(LISTED RECORDS)
(** The errors [authRequest] builds or passes to a logger. *)
Inductive logged_error : Type :=
| errors_Join (errs : list error)
| errors_New (text : string)
| from_collaborator (err : error)
| Errorf_impersonation (impersonatedIdentity : string) (err : error)
| Errorf_identities (identities : list string) (uris : list URL)
| Errorf_impersonated (impersonatedIdentity : string) (uris : list URL).

(** The loggers: the server's [s.log], the istio [log] package, and
    [s.log.WithValues("identities", identities)]. *)
Inductive logger : Type :=
| s_log
| istio_log
| s_log_WithValues (identities : string).

Inductive event : Type :=
| call_Authenticate (i : nat) (actx : AuthContext)
| call_authenticateImpersonation (k : KubernetesInfo_t) (identity : string)
| call_ParsePemEncodedCSR (pem : string)
| call_CheckSignature (csr : CertificateRequest)
| call_ValidateCSRExtentions (csr : CertificateRequest)
| call_identitiesMatch (a : list string) (b : list URL)
| log_Debugf (format : string) (arg : string)
| log_Warnf (format : string)
| log_Error (l : logger) (err : logged_error) (msg : string)
| log_Error_forbidden (l : logger) (ips : list IP) (emails : list string).

(** The authenticator loop of [authRequest] (lines 41-49), from the
    authenticator of index [i] on, with the errors collected so far.  The
    result holds the caller when one authenticator succeeded ([found]), and
    the collected errors. *)
Fixpoint authenticate_loop (ctx : context_Context)
    (rest : list Authenticator) (i : nat) (errs : list error)
    : M event (string * bool) (option Caller * list error) :=
  match rest with
  | [] => mret (None, errs)
  | authenticator :: rest' =>
      let actx := {| GrpcContext := ctx |} in
      emit (call_Authenticate i actx);;
      match Authenticate authenticator actx with
      | inl caller => mret (Some caller, errs)
      | inr err => authenticate_loop ctx rest' (S i) (errs ++ [err])%list
      end
  end.

(** [authRequest] from line 56 on, once the loop has found [caller]. *)
Definition authorize (s : Server) (icr : IstioCertificateRequest)
    (caller : Caller) : M event (string * bool) (string * bool) :=
  if (length (Identities caller) =? 0)%nat then
    emit (log_Error s_log (errors_New "request sent with no identity") "");;
    return_ ("", false)
  else
  let identities := "" in
  let crMetadata := GetFields (GetMetadata icr) in
  let impersonatedIdentity :=
    GetStringValue (crMetadata !! ImpersonatedIdentity) in
  identities ←
    (if negb (String.eqb impersonatedIdentity "") then
       emit (log_Debugf "impersonated identity: %s" impersonatedIdentity);;
       match nodeAuthorizer s with
       | None =>
           emit (log_Warnf "impersonation not allowed, as node authorizer (CA_TRUSTED_NODE_ACCOUNTS) is not configured");;
           return_ ("", false)
       | Some na =>
           emit (call_authenticateImpersonation (KubernetesInfo caller)
                   impersonatedIdentity);;
           match authenticateImpersonation na (KubernetesInfo caller)
                   impersonatedIdentity with
           | Some err =>
               emit (log_Error istio_log
                       (Errorf_impersonation impersonatedIdentity err) "");;
               return_ (identities, false)
           | None => mret impersonatedIdentity
           end
       end
     else mret (strings_Join (Identities caller) ","));
  let log := s_log_WithValues identities in
  emit (call_ParsePemEncodedCSR (GetCsr icr));;
  match ParsePemEncodedCSR (GetCsr icr) with
  | inr err =>
      emit (log_Error log (from_collaborator err) "failed to decode CSR");;
      return_ (identities, false)
  | inl csr =>
      emit (call_CheckSignature csr);;
      match CheckSignature csr with
      | Some err =>
          emit (log_Error log (from_collaborator err)
                  "CSR failed signature check");;
          return_ (identities, false)
      | None =>
          if (0 <? length (IPAddresses csr))%nat
             || (0 <? length (EmailAddresses csr))%nat then
            emit (log_Error_forbidden log (IPAddresses csr)
                    (EmailAddresses csr));;
            return_ (identities, false)
          else
          emit (call_ValidateCSRExtentions csr);;
          match ValidateCSRExtentions csr with
          | Some err =>
              emit (log_Error log (from_collaborator err)
                      "forbidden extensions");;
              return_ (identities, false)
          | None =>
              (if String.eqb impersonatedIdentity "" then
                 emit (call_identitiesMatch (Identities caller) (URIs csr));;
                 if negb (identitiesMatch URL_String (Identities caller)
                            (URIs csr)) then
                   emit (log_Error log
                           (Errorf_identities (Identities caller) (URIs csr))
                           "failed to match URIs with identities");;
                   return_ (identities, false)
                 else mret ()
               else
                 emit (call_identitiesMatch [impersonatedIdentity]
                         (URIs csr));;
                 if negb (identitiesMatch URL_String [impersonatedIdentity]
                            (URIs csr)) then
                   emit (log_Error log
                           (Errorf_impersonated impersonatedIdentity
                              (URIs csr))
                           "failed to match URIs with impersonated identities");;
                   return_ (identities, false)
                 else mret ());;
              return_ (identities, true)
          end
      end
  end.

(** [Server.authRequest] *)
Definition authRequest (s : Server) (ctx : context_Context)
    (icr : IstioCertificateRequest) : M event (string * bool) (string * bool) :=
  '(found, errs) ← authenticate_loop ctx (authenticators s) 0 [];
  match found with
  | None =>
      emit (log_Error s_log (errors_Join errs)
              "failed to authenticate request");;
      return_ ("", false)
  | Some caller => authorize s icr caller
  end.


(** ** Facts about the authenticator loop *)

(** The context the loop hands to every authenticator *)
Definition actx_of (ctx : context_Context) : AuthContext :=
  {| GrpcContext := ctx |}.

Definition fails (ctx : context_Context) (a : Authenticator) : Prop :=
  ∃ err, Authenticate a (actx_of ctx) = inr err.

Definition succeeds (ctx : context_Context) (a : Authenticator)
    (caller : Caller) : Prop :=
  Authenticate a (actx_of ctx) = inl caller.

(** The errors of the authenticators of a list that fail, in list order *)
Definition errors_of (ctx : context_Context) (l : list Authenticator)
    : list error :=
  omap (λ a, match Authenticate a (actx_of ctx) with
             | inr err => Some err
             | inl _ => None
             end) l.

(** The calls of the authenticators of indices [i], ..., [i + n - 1] *)
Definition calls (ctx : context_Context) (i n : nat) : list event :=
  (λ j, call_Authenticate j (actx_of ctx)) <$> seq i n.

Lemma authenticate_loop_all_fail (ctx : context_Context)
    (l : list Authenticator) (i : nat) (errs : list error) :
  Forall (fails ctx) l →
  authenticate_loop ctx l i errs
  = (Next (None, (errs ++ errors_of ctx l)%list), calls ctx i (length l)).
Proof.
  intros Hl. revert i errs.
  induction Hl as [|a l [err Ha] _ IH]; intros i errs; simpl.
  - by rewrite app_nil_r.
  - fold (actx_of ctx). rewrite Ha. unfold mbind, M_bind. simpl.
    rewrite IH. by rewrite <-app_assoc.
Qed.

Lemma authenticate_loop_found (ctx : context_Context)
    (failed : list Authenticator) (a : Authenticator)
    (later : list Authenticator) (i : nat) (errs : list error)
    (caller : Caller) :
  Forall (fails ctx) failed →
  succeeds ctx a caller →
  authenticate_loop ctx (failed ++ a :: later) i errs
  = (Next (Some caller, (errs ++ errors_of ctx failed)%list),
     calls ctx i (S (length failed))).
Proof.
  intros Hl Ha. revert i errs.
  induction Hl as [|b l [err Hb] _ IH]; intros i errs; simpl.
  - fold (actx_of ctx). rewrite Ha. by rewrite app_nil_r.
  - fold (actx_of ctx). rewrite Hb. unfold mbind, M_bind. simpl.
    rewrite IH. by rewrite <-app_assoc.
Qed.

(** Either every authenticator fails, or there is a first one that
    succeeds. *)
Lemma authenticators_cases (ctx : context_Context) (l : list Authenticator) :
  Forall (fails ctx) l
  ∨ ∃ failed a later caller,
      l = (failed ++ a :: later)%list
      ∧ Forall (fails ctx) failed ∧ succeeds ctx a caller.
Proof.
  induction l as [|a l IH]; [by left|].
  destruct (Authenticate a (actx_of ctx)) as [caller|err] eqn:Ha.
  - right. by exists [], a, l, caller.
  - destruct IH as [IH|(failed & b & later & caller & -> & Hf & Hb)].
    + left. constructor; [by exists err|done].
    + right. exists (a :: failed), b, later, caller.
      split_and!; [done| |done]. constructor; [by exists err|done].
Qed.

Lemma run_authRequest_all_fail (s : Server) (ctx : context_Context)
    (icr : IstioCertificateRequest) :
  Forall (fails ctx) (authenticators s) →
  run (authRequest s ctx icr)
  = (("", false),
     (calls ctx 0 (length (authenticators s))
      ++ [log_Error s_log (errors_Join (errors_of ctx (authenticators s)))
            "failed to authenticate request"])%list).
Proof.
  intros Hl. unfold authRequest.
  by rewrite (authenticate_loop_all_fail _ _ _ _ Hl).
Qed.

Lemma run_authRequest_found (s : Server) (ctx : context_Context)
    (icr : IstioCertificateRequest) (failed : list Authenticator)
    (a : Authenticator) (later : list Authenticator) (caller : Caller) :
  authenticators s = (failed ++ a :: later)%list →
  Forall (fails ctx) failed →
  succeeds ctx a caller →
  run (authRequest s ctx icr)
  = ((run (authorize s icr caller)).1,
     (calls ctx 0 (S (length failed))
      ++ (run (authorize s icr caller)).2)%list).
Proof.
  intros Hs Hl Ha. unfold authRequest.
  rewrite Hs, (authenticate_loop_found _ _ _ _ _ _ _ Hl Ha).
  unfold mbind, M_bind, bind.
  by destruct (authorize s icr caller) as [[r|r] t].
Qed.

(** ** Facts about the pipeline after authentication *)

(** The impersonated identity a request asks for; empty when it asks for
    none (lines 64-65). *)
Definition impersonated (icr : IstioCertificateRequest) : string :=
  GetStringValue (GetFields (GetMetadata icr) !! ImpersonatedIdentity).

(** The identity string once impersonation is resolved: the caller's
    identities joined by commas, or the impersonated identity. *)
Definition resolved_identity (caller : Caller)
    (icr : IstioCertificateRequest) : string :=
  if String.eqb (impersonated icr) "" then
    strings_Join (Identities caller) ","
  else impersonated icr.

(** Impersonation is resolved: none is asked for, or the configured node
    authorizer allows it. *)
Definition impersonation_resolved (s : Server) (caller : Caller)
    (icr : IstioCertificateRequest) : Prop :=
  impersonated icr = ""
  ∨ ∃ na, nodeAuthorizer s = Some na
          ∧ authenticateImpersonation na (KubernetesInfo caller)
              (impersonated icr) = None.

Arguments identitiesMatch : simpl never.
Arguments strings_Join : simpl never.

Ltac unfold_pipeline :=
  unfold returns, events, run, authorize;
  repeat match goal with
  | |- context [GetStringValue (GetFields (GetMetadata ?icr) !! _)] =>
      progress fold (impersonated icr)
  end;
  unfold mbind, M_bind, mret, M_ret, bind, ret, return_, emit.

(** Case analysis on the tests the pipeline still has to make, in the order
    it makes them. *)
Ltac by_cases :=
  repeat match goal with
  | |- context [Nat.eqb (length (Identities ?c)) 0] =>
      destruct (Nat.eqb (length (Identities c)) 0) eqn:?; simpl
  | |- context [String.eqb (impersonated ?icr) ""] =>
      destruct (String.eqb (impersonated icr) "") eqn:?; simpl
  | |- context [nodeAuthorizer ?s] =>
      destruct (nodeAuthorizer s) eqn:?; simpl
  | |- context [authenticateImpersonation ?na ?k ?i] =>
      destruct (authenticateImpersonation na k i) eqn:?; simpl
  | |- context [ParsePemEncodedCSR ?pem] =>
      destruct (ParsePemEncodedCSR pem) eqn:?; simpl
  | |- context [CheckSignature ?csr] =>
      destruct (CheckSignature csr) eqn:?; simpl
  | |- context [orb (Nat.ltb 0 (length (IPAddresses ?csr))) ?e] =>
      destruct (orb (Nat.ltb 0 (length (IPAddresses csr))) e) eqn:?; simpl
  | |- context [ValidateCSRExtentions ?csr] =>
      destruct (ValidateCSRExtentions csr) eqn:?; simpl
  | |- context [identitiesMatch ?f ?a ?b] =>
      destruct (identitiesMatch f a b) eqn:?; simpl
  end;
  try reflexivity.

Lemma length_eqb_0 {A} (l : list A) : l ≠ [] → (length l =? 0)%nat = false.
Proof. by destruct l. Qed.

Lemma eqb_empty_false (x : string) : x ≠ "" → String.eqb x "" = false.
Proof. by intros ?%String.eqb_neq. Qed.

Lemma authorize_nodeAuthorizer (s s' : Server)
    (icr : IstioCertificateRequest) (caller : Caller) :
  nodeAuthorizer s = nodeAuthorizer s' →
  authorize s icr caller = authorize s' icr caller.
Proof. intros H. unfold authorize. by rewrite H. Qed.

Lemma run_authorize_no_identity (s : Server) (icr : IstioCertificateRequest)
    (caller : Caller) :
  Identities caller = [] →
  run (authorize s icr caller)
  = (("", false),
     [log_Error s_log (errors_New "request sent with no identity") ""]).
Proof. intros H. unfold_pipeline. by rewrite H. Qed.

Lemma run_authorize_not_configured (s : Server)
    (icr : IstioCertificateRequest) (caller : Caller) :
  Identities caller ≠ [] →
  impersonated icr ≠ "" →
  nodeAuthorizer s = None →
  run (authorize s icr caller)
  = (("", false),
     [log_Debugf "impersonated identity: %s" (impersonated icr);
      log_Warnf "impersonation not allowed, as node authorizer (CA_TRUSTED_NODE_ACCOUNTS) is not configured"]).
Proof.
  intros Hid Himp Hna. unfold_pipeline.
  by rewrite (length_eqb_0 _ Hid), (eqb_empty_false _ Himp), Hna.
Qed.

(WORK ITEM) An answer consisting of the number alone is required: how many lines in the entries hold the string "Inductive"?

(YOUR SOLUTION) 3